◆ Assignment: Return all lines from the listing below that include the word "repeat".

------------------------------------------------------------

(** [TestOmpCsrSpmmT] as far as [vector_y_out] and [vector_x_row_major]
    are concerned: the warm-up call after [memset], then the two loops of
    [timing_iterations] calls.  [xt_index call tid] is the value the
    private [xt_index] of thread [tid] starts from in call number [call].
    The result is the two
    buffers as they are when [CompareResults] reads [vector_y_out], and as
    they are when the function returns. *)
Definition TestOmpCsrSpmmT (g : globals) (xt_index : Z -> Z -> Z) (all_ones : V)
    (num_threads : Z) (a : CsrMatrix V) (vector_x vector_y_out : list V)
    (timing_iterations num_vectors : Z) (vector_x_row_major : list V)
    : (list V * list V) * (list V * list V) :=
  let kernel call '(vector_y_out, vector_x_row_major) :=
    OmpCsrSpmmT g (xt_index call) num_threads a vector_x vector_y_out
      num_vectors vector_x_row_major in
  let checked :=
    kernel 0 (memset all_ones (num_rows a * num_vectors) vector_y_out,
              vector_x_row_major) in
  let buffers :=
    for_loop 0 timing_iterations (fun it => kernel (1 + it)) checked in
  let buffers :=
    for_loop 0 timing_iterations
      (fun it => kernel (1 + timing_iterations + it)) buffers in
  (checked, buffers).
End HarnessRowParallel.

(** ** Two computations of [RunTests] *)

(** Conversion of an [int] to [unsigned long long]. *)
Definition to_ull (z : Z) : Z := z mod 2 ^ 64.

(** "Determine # of timing iterations": the block under
    [if (timing_iterations == -1)], and the value passed through
    otherwise.  The product is computed on [int]s and then converted to
    [unsigned long long] by the division.  A product that does not fit an
    [int] overflows, and dividing by zero has no result either. *)
Definition RunTests_timing_iterations (timing_iterations : Z)
    (num_nonzeros num_vectors : Z) : option Z :=
  if timing_iterations =? -1 then
    let product := num_nonzeros * num_vectors in
    if (product <? int_min) || (int_max <? product) then None
    else
      let work := to_ull product in
      if work =? 0 then None
      else
        let timing_iterations :=
          Z.min 1000 (Z.max 10 (Z.quot (Z.shiftl 16 30) work)) in
        Some (if timing_iterations <? 2 then 3 else timing_iterations)
  else Some timing_iterations.

(** "count max-min row nums": the loop runs over [i < csr_matrix.num_cols]
    and returns [(min, max)]. *)
Definition RunTests_min_max {V : Type} (csr_matrix : CsrMatrix V) : Z * Z :=
  for_loop 0 (num_cols csr_matrix)
    (fun i '(min, max) =>
       let diff := rd 0 (row_offsets csr_matrix) (i + 1)
                   - rd 0 (row_offsets csr_matrix) i in
       let max := if diff >? max then diff else max in
       let min := if diff <? min then diff else min in
       (min, max))
    (100000000, 0).
Lemma stylePalettes_In (selected : list string) :
  forall (items : SSet.t) (e : string),
    In e (fold_left (fun items style => addAll items (paletteOf style)) selected items)
    <-> In e items \/ In e (flat_map paletteOf selected).
Proof.
  induction selected as [|s selected IH]; intros items e; simpl.
  - tauto.
  - rewrite IH, addAll_In, in_app_iff. tauto.
Qed.

Lemma buildPalette_In (selected : list string) (a : Analysis) (e : string) :
  In e (buildPalette selected a) <->
  (In e (suggestions selected a) \/ In e (likedPlants a)) /\ ~ In e (dislikedPlants a).
Proof.
  unfold buildPalette, suggestions.
  rewrite deleteAll_In, !addAll_In, stylePalettes_In, in_app_iff. simpl. tauto.
Qed.

(** C1 as stated does not hold: with roses disliked and "Cottage
    Romantic" selected, the palette still has the Cottage Romantic
    suggestion that mentions roses. *)
Lemma C1_roses_suggestion_stays :
  ~ (forall a : Analysis,
       In "Roses" (dislikedPlants a) ->
       In "Cottage Romantic" (Summary.styles (synthesizeSummary a)) ->
       forall entry, In entry (Summary.plantPalette (synthesizeSummary a)) ->
                     derivedFrom "Roses" entry = false).
Proof.
  intros H.
  specialize (H (analyze [{| role := user;
                             content := "A cottage garden, but I dislike roses" |}])).
  assert (H1 : derivedFrom "Roses" rosesSuggestion = false).
  { apply H; vm_compute; auto. }
  vm_compute in H1. discriminate H1.
Qed.

Lemma summary_palette (a : Analysis) :
  Summary.plantPalette (synthesizeSummary a) =
  buildPalette (Summary.styles (synthesizeSummary a)) a.
Proof. reflexivity. Qed.

(** The disliked plants of an analysis are capitalised names of
    PLANT_SYNONYMS. *)
Lemma analyze_disliked_names (messages : list Message) (plant : string) :
  In plant (dislikedPlants (analyze messages)) ->
  In plant (map (fun e => cap (fst e)) PLANT_SYNONYMS).
Proof.
  exact (proj2 (detectPlants_names PLANT_SYNONYMS (userText messages)) plant).
Qed.

(** C1 (amended).  buildPalette removes the disliked plant names by exact
    match, after all additions: an entry is in the palette exactly when it
    is a suggestion string or a liked plant name and is not itself a
    disliked name.  So no palette entry equals a disliked name, and for
    every message list whose summary selects "Cottage Romantic" the
    suggestion "Roses and climbers: David Austin roses, Clematis" is in
    the palette, roses disliked or not. *)
Theorem C1_palette_removes_disliked_names :
  (forall (selected : list string) (a : Analysis) (entry : string),
     In entry (buildPalette selected a) <->
     (In entry (suggestions selected a) \/ In entry (likedPlants a))
     /\ ~ In entry (dislikedPlants a))
  /\ (forall (a : Analysis) (plant : string),
        In plant (dislikedPlants a) ->
        ~ In plant (Summary.plantPalette (synthesizeSummary a)))
  /\ (forall messages : list Message,
        In "Cottage Romantic" (Summary.styles (synthesizeSummary (analyze messages))) ->
        In rosesSuggestion
           (Summary.plantPalette (synthesizeSummary (analyze messages)))).
Proof.
  split; [exact buildPalette_In|]. split.
  - intros a plant Hd Hin. rewrite summary_palette in Hin.
    apply buildPalette_In in Hin. tauto.
  - intros messages. rewrite summary_palette.
    generalize (Summary.styles (synthesizeSummary (analyze messages))).
    intros selected Hsel. apply buildPalette_In. split.
    + left. unfold suggestions. apply in_or_app. left.
      refine (proj2 (in_flat_map paletteOf selected rosesSuggestion) _).
      exists "Cottage Romantic". split; [exact Hsel|].
      right. left. reflexivity.
    + intros Hd. apply analyze_disliked_names in Hd.
      unfold PLANT_SYNONYMS in Hd. cbn [map fst cap] in Hd.
      repeat (destruct Hd as [Hd | Hd]; [discriminate Hd|]). exact Hd.
Qed.

Lemma C1_witness :
  ~ In "Roses"
      (Summary.plantPalette
         (synthesizeSummary
            (analyze [{| role := user; content := "Cottage please. I avoid roses" |}])))
  /\ In rosesSuggestion
        (Summary.plantPalette
           (synthesizeSummary
              (analyze [{| role := user; content := "Cottage please. I avoid roses" |}]))).
Proof.
  split.
  - apply (proj1 (proj2 C1_palette_removes_disliked_names)
             (analyze [{| role := user; content := "Cottage please. I avoid roses" |}])
             "Roses").
    vm_compute. left. reflexivity.
  - apply (proj2 (proj2 C1_palette_removes_disliked_names)
             [{| role := user; content := "Cottage please. I avoid roses" |}]).
    vm_compute. left. reflexivity.
Defined.

(* ------------------------------------------------------------------ *)
(** ** More on the asked-key set and on the dialogue *)

Lemma add_new (s : SSet.t) (x : string) :
  SSet.has s x = false -> SSet.add s x = (s ++ [x])%list.
Proof. unfold SSet.add. now intros ->. Qed.

Lemma getAskedKeys_snoc (messages : list Message) (m : Message) :
  getAskedKeys (messages ++ [m]) = noteAsked (getAskedKeys messages) m.
Proof. unfold getAskedKeys. now rewrite fold_left_app. Qed.

Lemma matchQTag_question (k : QuestionKey) :
  matchQTag (text (QUESTIONS k)) = Some (keyName k).
Proof. destruct k; reflexivity. Qed.

Lemma inQUESTIONS_accepted (k : string) :
  inQUESTIONS k = true <-> In k ACCEPTED_TAGS.
Proof.
  unfold inQUESTIONS, ACCEPTED_TAGS.
  rewrite orb_true_iff, in_app_iff, !existsb_exists. split.
  - intros [[x [Hx E]] | [x [Hx E]]]; apply String.eqb_eq in E; subst; auto.
  - intros [H | H]; [left | right]; exists k; split; auto using String.eqb_refl.
Qed.

(** X1.  The asked-key set has no duplicates; a name is in it exactly when
    an assistant message opens with the tag of that name and the [in] test
    accepts the name, so it holds at most the 20 accepted names; user
    messages never add to it, whatever they contain. *)
Theorem X1_asked_keys_come_from_assistant_tags :
  forall messages : list Message,
    NoDup (getAskedKeys messages)
    /\ (forall k, In k (getAskedKeys messages) <->
                  exists m, In m messages /\ role m = assistant /\
                            matchQTag (content m) = Some k /\ In k ACCEPTED_TAGS)
    /\ SSet.size (getAskedKeys messages) <= 20
    /\ getAskedKeys messages = getAskedKeys (filter (fun m => negb (isUser m)) messages).
Proof.
  intros messages. split; [apply getAskedKeys_NoDup|]. split; [|split].
  - intros k. rewrite getAskedKeys_In. split; intros [m [H1 [H2 [H3 H4]]]];
      exists m; repeat split; auto; now apply inQUESTIONS_accepted.
  - change 20 with (List.length ACCEPTED_TAGS). unfold SSet.size.
    apply NoDup_incl_length; [apply getAskedKeys_NoDup|].
    intros k Hk. apply getAskedKeys_In in Hk.
    destruct Hk as [m [_ [_ [_ Hk]]]]. now apply inQUESTIONS_accepted.
  - unfold getAskedKeys. generalize (@nil string).
    induction messages as [|m messages IH]; intros asked; [reflexivity|].
    cbn [filter fold_left]. unfold isUser at 1, noteAsked at 2.
    destruct (role m) eqn:E; cbn [negb].
    + apply IH.
    + cbn [fold_left]. unfold noteAsked at 3. rewrite E. apply IH.
Qed.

------------------------------------------------------------

◆ Response below:
      repeat (destruct Hd as [Hd | Hd]; [discriminate Hd|]). exact Hd.
      exists m; repeat split; auto; now apply inQUESTIONS_accepted.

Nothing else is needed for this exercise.